The data shows not only a reduction in the volume of Ukrainian steel products exported abroad in 2022, but also a forced reduction in the markets of presence. As steel cannot be shipped through traditional ports such as Pivdennyi, Mariupol, Odesa, Mykolaiv, etc., companies have shifted to using railways, Danube river ports, and European seaports, and focused on the closest possible markets – European countries. As a result, producers have reduced cooperation with regions with longer transportation routes.

It is difficult to predict how long Ukrainian producers will be limited in their export opportunities, given the ongoing war and the need for additional financial resources and time to develop transport infrastructure. This is in addition to the issue of rebuilding assets in the temporarily occupied territories. Ukraine plans to establish new joint railroad checkpoints on the border with the EU in 2023-2024 and to develop the railroad by repairing, modernizing, and laying new tracks. In turn, European partners, such as Poland, through whose ports Ukrainian mining and metals products were shipped, plan to expand the capacity of the Gdansk port by 50% by 2025.

In addition, the following factors are worth paying attention to.
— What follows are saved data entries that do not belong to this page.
Lemma clear_find p s rest : clear_of p s = true → find_str p (s ++ rest) = Nat.add (length s) <$> find_str p rest.
Proof.
  induction s as [|c s IH]; cbn [clear_of app]; intros Hc; [by destruct (find_str p rest)|].
  apply andb_prop in Hc as [Hm Hc]. cbn [find_str]. change (c :: s ++ rest) with ((c :: s) ++ rest).
  rewrite (mismatch_starts _ _ _ Hm), (IH Hc). cbn [app length]. by destruct (find_str p rest).
Qed.
Lemma clear_app p s t : clear_of p s = true → clear_of p t = true → clear_of p (s ++ t) = true.
Proof.
  induction s as [|c s IH]; cbn [clear_of app]; intros Hs Ht; [done|]. apply andb_prop in Hs as [Hm Hs].
  apply andb_true_intro. split; [by apply (mismatch_app p (c :: s))|auto].
Qed.
Lemma clear_unquoted w s : DQUOTE ∉ s → clear_of (quoted w) s = true.
Proof.
  induction s as [|c s IH]; intros Hc; [done|]. apply not_elem_of_cons in Hc as [Hne Hc]. cbn [clear_of]. rewrite (IH Hc), andb_true_r.
  unfold quoted. cbn [app mismatch]. by rewrite (proj2 (ceqb_ne DQUOTE c)).
Qed.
The shift to shipping Ukrainian products by rail instead of sea has led to a multiple increase in transportation costs. Consequently, in times of declining steel prices on international markets, high transportation costs make our products less economically attractive, as the share of logistics costs increases. According to industry analysts and the National Bank of Ukraine, iron ore and steel prices will continue to decline in the second and third quarters of this year, which may put pressure on the competitiveness of Ukrainian suppliers.

Moreover, even as new logistics routes are being established, Ukrainian producers are facing weaker demand for steel products in key markets, particularly in Europe, which also limits their plans to increase production. This was stated by Mauro Longobardo, CEO of ArcelorMittal Kryvyi Rih, at the international conference “Onwards and Upwards: Reforming Ukraine During the War” held on May 19 in Kyiv.

In addition, the prospects for increasing steel production in Ukraine may be limited again due to a drop in electricity supply. In particular, there is a risk of electricity shortages in the summer, which may force the industry to either cut back on electricity consumption or import more expensive energy from Europe. 

Last but not least, water shortages at enterprises in the Dnipropetrovsk region that rely on the Kakhovka reservoir may become another challenge along with electricity shortages.

As for imports, it will continue to grow and account for an important share of domestic consumption until Ukraine resumes production of deficit goods. Russia has ceased to be the main supplier of steel, being replaced by Turkiye, European countries, and, in some commodities, China.